Task to carry out:
Give back the full set of entries exactly, keeping each line intact.

[Stored items]
- Opening Delimiter -

(** * The document-processing viewer (app.py): overlay rendering and the
      per-file flow, embedded in Rocq.

    The file follows [src/app.py].  Python values are modelled as the code has
    them: the fractional coordinates of a bounding box are binary64 floats
    (the kernel's primitive floats), pixel coordinates are unbounded integers
    (Python's; the drawing call of Pillow is modelled for corners in the
    range of a C int), an image is a mutable object living in a store of
    images, and every call that can raise returns either a value or an
    exception.

    Layout.  Definitions: Python's exceptions and numbers ([Py]); the store
    of images, what is shown, and the state-and-exception monad; the part of
    Pillow the program calls ([PIL]); the program ([App]); then what the
    statements need: the overlays as functions on image values
    ([Painting]), the groups of blocks ([Groups]), fractions and boxes
    ([Boxes]), the colour table as a lookup table ([Table]), the reporting
    of errors ([Flow]) and concrete inputs ([Examples]).  After the
    definitions come the lemmas, the statements C1 to C10 with their
    instances at concrete inputs, and runs of the whole flow.

    The last part of the file holds further properties of the program,
    X1 to X26: of the renderer, of the groups and the statistics, of the
    flow for one file step by step, of the helpers, and of [main] with the
    processing map and the select boxes.  Their definitions are the
    modules [Drawing], [Blend], [Css], [Trace], [Main] and [Cases]. *)

From Stdlib Require Import ZArith Lia Floats Ascii String.
From stdpp Require Import base option list strings pretty gmap.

- Closing Delimiter -

Exercise solution:
(** * The document-processing viewer (app.py): overlay rendering and the
      per-file flow, embedded in Rocq.

    The file follows [src/app.py].  Python values are modelled as the code has
    them: the fractional coordinates of a bounding box are binary64 floats
    (the kernel's primitive floats), pixel coordinates are unbounded integers
    (Python's; the drawing call of Pillow is modelled for corners in the
    range of a C int), an image is a mutable object living in a store of
    images, and every call that can raise returns either a value or an
    exception.

    Layout.  Definitions: Python's exceptions and numbers ([Py]); the store
    of images, what is shown, and the state-and-exception monad; the part of
    Pillow the program calls ([PIL]); the program ([App]); then what the
    statements need: the overlays as functions on image values
    ([Painting]), the groups of blocks ([Groups]), fractions and boxes
    ([Boxes]), the colour table as a lookup table ([Table]), the reporting
    of errors ([Flow]) and concrete inputs ([Examples]).  After the
    definitions come the lemmas, the statements C1 to C10 with their
    instances at concrete inputs, and runs of the whole flow.

    The last part of the file holds further properties of the program,
    X1 to X26: of the renderer, of the groups and the statistics, of the
    flow for one file step by step, of the helpers, and of [main] with the
    processing map and the select boxes.  Their definitions are the
    modules [Drawing], [Blend], [Css], [Trace], [Main] and [Cases]. *)

From Stdlib Require Import ZArith Lia Floats Ascii String.
From stdpp Require Import base option list strings pretty gmap.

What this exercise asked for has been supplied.